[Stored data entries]

**********

(* ===== verification/ReportFiles.v ===== *)
(** The cached files of the deployments reports: how they are read, written again and
    removed.

    Models the rest of [api/deployments_report/model.py], the Celery tasks of
    [api/deployments_report/tasks.py], the view of [api/deployments_report/view.py] and
    the command [api/management/commands/regenerate_missing_report_cache_files.py].  The
    rows keyed by report, the CSV files and the tasks requested are the store of
    [Deployments]; a JSON file is the value that was dumped into it, or text that is not
    JSON.  What is written can be written; the standard output of the command is not
    modelled. *)
From stdpp Require Import base gmap sets list strings sorting pretty.
From Stdlib Require Import Ascii ZArith Lia.
From S2P Require Import Prelude PyStr PyNum PyVal Formatters Csv Deployments FingerprintTask.

Open Scope string_scope.
Open Scope Z_scope.

Definition Http404 : exn := OtherException "Http404".
Definition JSONDecodeError : exn := ValueError.
Definition CommandError (message : string) : exn := OtherException ("CommandError: " +:+ message).

(** ** The state *)

(** The columns of [DeploymentsReport] that [Deployments.deployment_row] leaves out, and
    the report it belongs to ([Report.deployment_report] is one to one). *)
Record report_columns := mkcolumns {
  rc_report : Z;
  rc_status : string;
  rc_cached_fingerprints_file_path : option path }.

**********

Nothing beyond the line that contains "Record report_columns := mkcolumns" belongs in the answer; reproduce the entries exactly from their first line through it.

(* ===== verification/ReportFiles.v ===== *)
(** The cached files of the deployments reports: how they are read, written again and
    removed.

    Models the rest of [api/deployments_report/model.py], the Celery tasks of
    [api/deployments_report/tasks.py], the view of [api/deployments_report/view.py] and
    the command [api/management/commands/regenerate_missing_report_cache_files.py].  The
    rows keyed by report, the CSV files and the tasks requested are the store of
    [Deployments]; a JSON file is the value that was dumped into it, or text that is not
    JSON.  What is written can be written; the standard output of the command is not
    modelled. *)
From stdpp Require Import base gmap sets list strings sorting pretty.
From Stdlib Require Import Ascii ZArith Lia.
From S2P Require Import Prelude PyStr PyNum PyVal Formatters Csv Deployments FingerprintTask.

Open Scope string_scope.
Open Scope Z_scope.

Definition Http404 : exn := OtherException "Http404".
Definition JSONDecodeError : exn := ValueError.
Definition CommandError (message : string) : exn := OtherException ("CommandError: " +:+ message).

(** ** The state *)

(** The columns of [DeploymentsReport] that [Deployments.deployment_row] leaves out, and
    the report it belongs to ([Report.deployment_report] is one to one). *)
Record report_columns := mkcolumns {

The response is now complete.